Train everything in a balanced manner and eat eat eat.


----------



## reimon (Jan 18, 2007)

Jodi, I remmember you from over 2.5 yrs ago. From what I remmember is that you're a semi pro or a pro. I respect that. That's admirable, you're pimping this shit. You're making money out of something you enjoy doing.

Many guys do it for their own insecurities, if you can't understand that, then that number '34' in your age has been going up while you haven't lived enough. Maybe you should take a breather from the gym once in a while and let some oxyen get to your brain, maybe you'll be able to think clearer and see my point after that?


----------



## reimon (Jan 18, 2007)

Prince said:


> I just love arrogant, know it all teenagers.



I hope thats not your attempt to ask me out.


----------



## Jodi (Jan 18, 2007)

reimon said:


> Jodi, I remmember you from over 2.5 yrs ago. From what I remmember is that you're a semi pro or a pro. I respect that. That's admirable, you're pimping this shit. You're making money out of something you enjoy doing.
> 
> Many guys do it for their own insecurities, if you can't understand that, then that number '34' in your age has been going up while you haven't lived enough. Maybe you should take a breather from the gym once in a while and let some oxyen get to your brain, maybe you'll be able to think clearer and see my point after that?


Kid, you have the wrong Jodi.  I'm not a pro and I don't make money here helping people.  I'm a Project Manager and Engineer.


----------



## reimon (Jan 18, 2007)

assassin and fufu, thanks for the input. i appreciate it.


----------



## P-funk (Jan 18, 2007)

I think you look great.  Keep doing what you are doing.


----------



## reimon (Jan 18, 2007)

Jodi said:


> Kid, you have the wrong Jodi.  I'm not a pro and I don't make money here helping people.  I'm a Project Manager and Engineer.



I saw pics of yourself competing aggeess ago. Maybe it wasn't pro, I must've just assumed so because of your level of fitness. You should consider making money off this career with the work and effort you've been putting into it.


----------



## reimon (Jan 18, 2007)

P-funk said:


> I think you look great.  Keep doing what you are doing.



After the 6 pages of insults, I think its hard beliving you really meant that honestly. Thanks eitherways for the reassurance.


----------



## assassin (Jan 18, 2007)

reimon said:


> After the 6 pages of insults, I think its hard beliving you really meant that honestly. Thanks eitherways for the reassurance.



you look great , but small  i think you'll love having bigger muscles with the same bf level that you have


----------



## P-funk (Jan 18, 2007)

reimon said:


> After the 6 pages of insults, I think its hard beliving you really meant that honestly. Thanks eitherways for the reassurance.



this is the first I have logged on today....I have not read the past 6 pages.  Just your first post and then I made a comment.


----------



## reimon (Jan 18, 2007)

P-funk I really appreciate that comment man.

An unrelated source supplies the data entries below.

(* ===== verification/SweepReport.v ===== *)
(** * What the report of a sweep shows ([app/collect.rs], [app/state/mod.rs])

    The write facade of [AppState] is a store a sweep can run against, and
    what a report made over it lists: the repositories of the inventory, where
    the inventory has the authority to remove those that are gone. *)

From S2P Require Import Prelude Str Repository Checks Evidence Metrics Run Projection WritePolicy Errors.
From S2P Require Import Store Events Convert AppState InventoryAuthority Baseline Publication Artifact.
From S2P Require Import Client TeamRefresh Delivery Sweep.

Open Scope N_scope.

Section Facade.
  Context {P : Pardosa} (parse_timestamp : string -> option Z) (jiff_string : Z -> option string).
  Context {B : Type} `{!Backend B NativeDomainEvent} `{!Backend B NativeOrgStateCaptured}
    `{!Backend B TeamEvent}.
  Notation AppWrites := (AppWrites (P := P) (B := B)).

#[local] Instance facade_deletion : DeletionPort ErrorView AppWrites := {
  port_projection := projection_state;
  port_mark_repo_deleted := mark_repo_deleted parse_timestamp jiff_string;
}.

#[local] Instance facade_sweep : SweepStore AppWrites := {
  sweep_delivery := facade_delivery parse_timestamp jiff_string;
  sweep_deletion := facade_deletion;
  port_record_org := record_org;
  port_record_team := record_team;
}.

Lemma deleted_event_fold k n d event : deleted_repo_event parse_timestamp k n d = Ok event ->
  exists n' d', native_projection_event jiff_string false event = Some (RepositoryDeleted k n' d').
Proof.
  unfold deleted_repo_event. intros H. conv_chain H. match goal with E : non_empty _ "domain_key" _ = _ |- _ =>
    apply non_empty_str in E as <- end. by eexists _, _.
Qed.

#[local] Instance facade_deletion_laws : DeletionPortLaws ErrorView AppWrites.
Proof.
  assert (forall k n d s r s', mark_repo_deleted parse_timestamp jiff_string k n d s = (r, s') ->
    match r with
    | Ok _ => exists n' d', projection_state s' = apply (projection_state s) (RepositoryDeleted k n' d')
    | Err _ => projection_state s' = projection_state s
    end) as H.
  { intros k n d s r s'. unfold mark_repo_deleted, admitted_write.
    destruct (write_admission s); [by intros [= <- <-]|].
    destruct (deleted_repo_event _ _ _ _) as [event|e] eqn:Ee.
    2:{ destruct e; by intros [= <- <-]. }
    unfold record_primary. destruct (store_record _ _ _) as [[x|x] st].
    2:{ destruct (native_store_persistence x); by intros [= <- <-]. }
    intros [= <- <-]. destruct (deleted_event_fold _ _ _ _ Ee) as (n' & d' & Hf).
    exists n', d'. unfold fold_native_event. simpl. by rewrite Hf. }
  split.
  - intros k n d s [] s' E. destruct (H _ _ _ _ _ _ E) as (n' & d' & Hp). simpl. rewrite Hp. simpl.
    rewrite lookup_insert_eq. by split; [|eexists].
  - intros k n d s e s' E. exact (H _ _ _ _ _ _ E).
Qed.

(** The write of the organization's state leaves the repositories alone. *)
Lemma record_org_repositories snapshot (s : AppWrites) r s' : record_org snapshot s = (r, s') ->
  p_repositories (projection_state s') = p_repositories (projection_state s).
Proof.
  unfold record_org, admitted_write. destruct (write_admission s); [by intros [= <- <-]|].
  destruct (map_err conversion_persistence _) as [event|e]; [|destruct e; by intros [= <- <-]].
  unfold record_primary. destruct (store_record _ _ (event_store s)) as [[x|x] st].
  2:{ destruct (native_store_persistence x); by intros [= <- <-]. }
  destruct (store_record _ _ (org_event_store _)) as [[y|y] st']; intros [= <- <-]; [|done].
  unfold fold_org_event, org_projection_event. simpl. unfold apply_org_state. simpl. by destruct (negb _ || _).
Qed.
End Facade.

(** What the report relies on in the store. *)
Class SweepStoreLaws (S : Type) `{!SweepStore S} : Prop := {
  sweep_deletion_laws :: DeletionPortLaws ErrorView S;
  org_keeps_repositories : forall snapshot s r s', port_record_org snapshot s = (r, s') ->
    p_repositories (port_projection (E := ErrorView) s') = p_repositories (port_projection (E := ErrorView) s);
}.

#[global] Instance facade_sweep_laws {P : Pardosa} parse_timestamp jiff_string {B : Type}
    `{!Backend B NativeDomainEvent, !Backend B NativeOrgStateCaptured, !Backend B TeamEvent} :
  @SweepStoreLaws (AppWrites (P := P) (B := B)) (facade_sweep parse_timestamp jiff_string).
Proof.
  split; [exact (facade_deletion_laws parse_timestamp jiff_string)|].
  intros snapshot s r s'. exact (record_org_repositories snapshot s r s').
Qed.

(** The key a row of the report stands for. *)
Definition row_key (r : RepositoryEvidence) : string := inventory_key (repository r).

Section Report.
  Context {S T Page : Type} `{!SweepStore S, !SweepStoreLaws S}.
  Context (to_lowercase : string -> string) (parse_timestamp : string -> option Z)
    (ts_text date_text run_text : Z -> string)
    (CachedPage_new : string -> string -> Page) (cached_asset : string -> Page)
    (populate_route_aliases : gmap string Page -> gmap string Page)
    (render_streaming : EvidenceArtifact -> Config.DashboardConfig -> bool ->
       option PublicationDisclosure -> result ReportError (list (string * string))).
  Local Notation pages_of :=
    (terminal_pages to_lowercase parse_timestamp ts_text date_text run_text CachedPage_new cached_asset
       populate_route_aliases render_streaming).
  Local Notation report_made :=
    (report_made to_lowercase parse_timestamp ts_text date_text run_text CachedPage_new cached_asset
       populate_route_aliases render_streaming).
  Local Notation live s := (p_repositories (port_projection (E := ErrorView) s)).

(** A terminal candidate keeps the evidence it was rendered from. *)
Lemma candidate_evidence f token p live now candidate ws unscanned :
  pages_of f token p live now = Ok (candidate, ws, unscanned) ->
  exists input, render_input candidate = Some input /\
    ea_repositories (ri_evidence input) =
      include_unread_repositories (sorted_snapshot p) (fp_inventory f) (run_timestamp run_text (fp_run f)) /\
    unscanned = count_unscanned_repos (ri_evidence input).
Proof.
  unfold terminal_pages. destruct (terminal_sources f token p live) as [[[? ?] ?] source].
  unfold build_sourced_publication_pages. destruct (render_publication_cache _ _ _ _ _ _ _ _) as [pages|e]; [|done].
  intros [= <- _ <-]. eexists. split; [done|]. split; [|done]. apply terminal_repositories.
Qed.

Lemma row_of_unread repos inventory ts ev : ev ∈ include_unread_repositories repos inventory ts <->
  ev ∈ repos \/ exists repo, repo ∈ active_repos inventory /\ inventory_key repo ∉ map row_key repos /\
    ev = failure_evidence_with_reason repo ts PENDING_REASON.
Proof.
  unfold include_unread_repositories. rewrite elem_of_app elem_of_map. f_equiv. split.
  - intros (repo & [Hin Hb]%list_elem_of_In%filter_In & <-). exists repo.
    apply negb_true_iff, bool_decide_eq_false in Hb. rewrite elem_of_list_to_set in Hb.
    split; [by apply list_elem_of_In|done].
  - intros (repo & Hin & Hn & ->). exists repo. split; [|done]. apply list_elem_of_In, filter_In.
    split; [by apply list_elem_of_In|]. rewrite bool_decide_eq_false_2 // elem_of_list_to_set //.
Qed.

(** C27: what a report shows after its sweep has reconciled.  When the inventory
    is complete, uncapped and nonempty, the report lists exactly the
    repositories of the inventory, none that is gone and none left out; every
    row is the evidence that was live once the batch had settled, unchanged,
    or, where there was none, a placeholder that is pending; and the number of
    unread repositories that the sweep returns is the number of pending rows
    of that report. *)
Theorem sweep_report_exact f inputs detected_at (svc : Service S T) candidate unscanned keys :
  InventoryAuthority.keyed (port_projection (E := ErrorView) (store svc)) ->
  report_made f inputs detected_at svc candidate unscanned ->
  deletion_authority (fp_inventory f) = Some keys ->
  exists input, render_input candidate = Some input /\
    let rows := ea_repositories (ri_evidence input) in
    (forall k, k ∈ map row_key rows <-> k ∈ keys) /\
    (forall r, r ∈ rows ->
       live (store svc) !! row_key r = Some r \/
       live (store svc) !! row_key r = None /\ read_state_from_checks (checks r) = RS_Pending) /\
    unscanned = countb pending rows.
Proof.
  intros Hk (s1 & s2 & token & lv & ws & Hrec & Horg & Hpages) Ha.
  destruct (candidate_evidence _ _ _ _ _ _ _ _ Hpages) as (input & Hin & Hrows & Hcount).
  exists input. split; [done|]. cbv zeta. rewrite Hrows.
  assert (forall k, live s2 !! k = if bool_decide (k ∈ keys) then live (store svc) !! k else None) as Hlive.
  { intros k. rewrite -(reconcile_leaves_listed _ _ _ _ _ Hk Ha Hrec k). f_equal.
    destruct (policy_view _ (fun s => live s) _ _ _ (fun s e s' => org_keeps_repositories _ s (Err e) s') Horg)
      as (s0 & Hv & Hop). by rewrite (org_keeps_repositories _ _ _ _ Hop). }
  assert (InventoryAuthority.keyed (port_projection (E := ErrorView) s2)) as Hk2.
  { intros k ev Hev. rewrite Hlive in Hev. case_bool_decide; [by apply Hk|done]. }
  assert (forall k, k ∈ map row_key (sorted_snapshot (port_projection (E := ErrorView) s2)) <->
    is_Some (live s2 !! k)) as Hsnap by (intros k; by apply elem_of_snapshot_keys).
  assert (forall k, k ∈ keys <-> exists repo, repo ∈ active_repos (fp_inventory f) /\ inventory_key repo = k)
    as Hkeys.
  { revert Ha. unfold deletion_authority. case_match; [done|]. intros [= <-] k.
    by rewrite elem_of_list_to_set elem_of_map; split; intros (x & ? & ?); exists x. }
  destruct (sorted_snapshot_exact (port_projection (E := ErrorView) s2)) as (_ & _ & Hmem & _).
  split_and!.
  - intros k. rewrite elem_of_map. split.
    + intros (r & Hr & <-). apply row_of_unread in Hr as [Hr|(repo & Hrepo & _ & ->)].
      * apply Hmem in Hr as [k Hev]. rewrite /row_key (Hk2 _ _ Hev). unfold projection_get in Hev.
        rewrite Hlive in Hev. by case_bool_decide.
      * apply Hkeys. by exists repo.
    + intros (repo & Hrepo & <-)%Hkeys. destruct (live s2 !! inventory_key repo) as [ev|] eqn:E.
      * exists ev. split; [|by apply Hk2]. apply row_of_unread. left. apply Hmem. by eexists.
      * eexists. split; [apply row_of_unread; right; exists repo; split; [done|split; [|done]]|done].
        rewrite Hsnap E. by intros [].
  - intros r [Hr|(repo & Hrepo & Hn & ->)]%row_of_unread.
    + left. apply Hmem in Hr as [k Hev]. rewrite /row_key (Hk2 _ _ Hev). unfold projection_get in Hev.
      rewrite Hlive in Hev. by case_bool_decide.
    + right. split; [|by apply placeholder_pending]. rewrite Hsnap in Hn.
      apply eq_None_not_Some. intros Hs. apply Hn. rewrite Hlive bool_decide_eq_true_2; [done|].
      apply Hkeys. by exists repo.
  - rewrite Hcount. unfold count_unscanned_repos. by rewrite Hrows.
Qed.
End Report.

(** ** A report over a store that is its projection *)

#[local] Instance shown_delivery : DeliveryStore EvidenceProjection := {
  ds_admission _ := Ok ();
  ds_stop _ s := s;
  ds_get := projection_get;
  record_repo _ _ _ _ s := (Ok (), s);
}.
#[local] Instance shown_sweep : SweepStore EvidenceProjection := {
  sweep_delivery := shown_delivery;
  sweep_deletion := plain_port;
  port_record_org _ s := (Ok (), s);
  port_record_team _ _ _ _ s := (Ok (), s);
}.
#[local] Instance shown_laws : SweepStoreLaws EvidenceProjection.
Proof. split; [exact plain_port_laws|]. by intros snapshot s r s' [= _ <-]. Defined.

Definition sample_service : Service EvidenceProjection N := mkService sample_live None [] [] None None.
Definition sample_reconciled : EvidenceProjection :=
  snd (reconcile_deleted_repositories (E := ErrorView) (S := EvidenceProjection) sample_admitted "t" sample_live).
Definition sample_pages (config : Config.RuntimeConfig) :=
  terminal_pages (Page := string) to_ascii_lowercase (fun _ => None) (fun _ => "t") (fun _ => "d") (fun _ => "t")
    (fun _ content => content) (fun path => path) (fun pages => pages)
    (fun _ _ _ _ => Ok [("index.html", "report")]) (sample_finalize config) sample_token sample_reconciled
    ([], None, mkLiveObservationToken 0 1) 0.

Definition sample_report_inputs : SweepInputs EvidenceProjection string :=
  mkSweepInputs (SweepTimeout.mkArmInputs 0 1 2 3) (mkBatchEnqueueResult 0 0 0) [] [] BatchEnds (fun p => p) []
    (fun p => p) "t" 0 0.

(** The evidence of "a" and "c", an inventory of "a" and "b": the report lists
    "a" and "b". *)
Lemma sweep_report_exact_witness :
  match Config.RuntimeConfig_new "acme" false 4 "/var" with
  | Ok config =>
    match sample_pages config with
    | Ok (candidate, _, unscanned) =>
      exists input, render_input candidate = Some input /\
        (forall k, k ∈ map (fun r => inventory_key (repository r)) (ea_repositories (ri_evidence input)) <->
           k ∈ ({["b"; "a"]} : gset string)) /\
        unscanned = countb pending (ea_repositories (ri_evidence input))
    | Err _ => False
    end
  | Err _ => False
  end.
Proof.
  assert (is_some_and (fun c => is_some_and (fun _ => true) (ok (sample_pages c)))
    (ok (Config.RuntimeConfig_new "acme" false 4 "/var")) = true) as Hok by (vm_compute; reflexivity).
  destruct (Config.RuntimeConfig_new "acme" false 4 "/var") as [config|e]; [|discriminate Hok].
  simpl in Hok. destruct (sample_pages config) as [[[candidate ws] unscanned]|e] eqn:Ep; [|discriminate Hok].
  assert (deletion_authority sample_admitted = Some {["b"; "a"]}) as Ha by (vm_compute; reflexivity).
  destruct (sweep_report_exact (SweepStore0 := shown_sweep) (SweepStoreLaws0 := shown_laws) to_ascii_lowercase (fun _ => None) (fun _ => "t") (fun _ => "d") (fun _ => "t")
    (fun _ content => content) (fun path => path) (fun pages => pages)
    (fun _ _ _ _ => Ok [("index.html", "report")]) (sample_finalize config) sample_report_inputs "t"
    sample_service candidate unscanned {["b"; "a"]} sample_live_keyed) as (input & Hin & Hkeys & _ & Hcount).
  - exists sample_reconciled, sample_reconciled, sample_token, ([], None, mkLiveObservationToken 0 1), ws.
    split; [vm_compute; reflexivity|]. split; [reflexivity|exact Ep].
  - exact Ha.
  - exists input. split; [exact Hin|]. split; [exact Hkeys|exact Hcount].
Defined.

Some reassurance after 70 responses of insults. It's all good, I can take the insults.

Assassin, Im considering getting 20-25lbs more. Maybe to 180-185 lbs. What I think I want is wide shoulders, wider ribcage and bigger chest. 

I'm confused wether I should focus mainly on those or train the entire body as a whole. I think i'll go entire body and hopefully the big chest/wide shoulders will come along with the progress.


----------



## ZECH (Jan 18, 2007)

P-funk said:


> this is the first I have logged on today....I have not read the past 6 pages.  Just your first post and then I made a comment.



I'm sure you will change your mind after reading it


----------



## ZECH (Jan 18, 2007)

reimon said:


> I'm confused wether I should focus mainly on those or train the entire body as a whole. I think i'll go entire body and hopefully the big chest/wide shoulders will come along with the progress.



You are not listening. At your stage, you need to do like Prince said. Do compound movements. Bench, deadlifts and squats. At this point you don't need to worry about isolation exercises. Take 5-6 years, get some mass and then worry about isolation.


----------



## P-funk (Jan 18, 2007)

dg806 said:


> I'm sure you will change your mind after reading it



actually I was just being an ass.


----------



## John69 (Jan 18, 2007)

reimon said:


> P-funk I really appreciate that comment man. Some reassurance after 70 responses of insults. It's all good, I can take the insults.
> 
> Assassin, Im considering getting 20-25lbs more. Maybe to 180-185 lbs.* What I think I want is wide shoulders, wider ribcage and bigger chest*.
> 
> I'm confused wether I should focus mainly on those or train the entire body as a whole. I think i'll go entire body and hopefully the big chest/wide shoulders will come along with the progress.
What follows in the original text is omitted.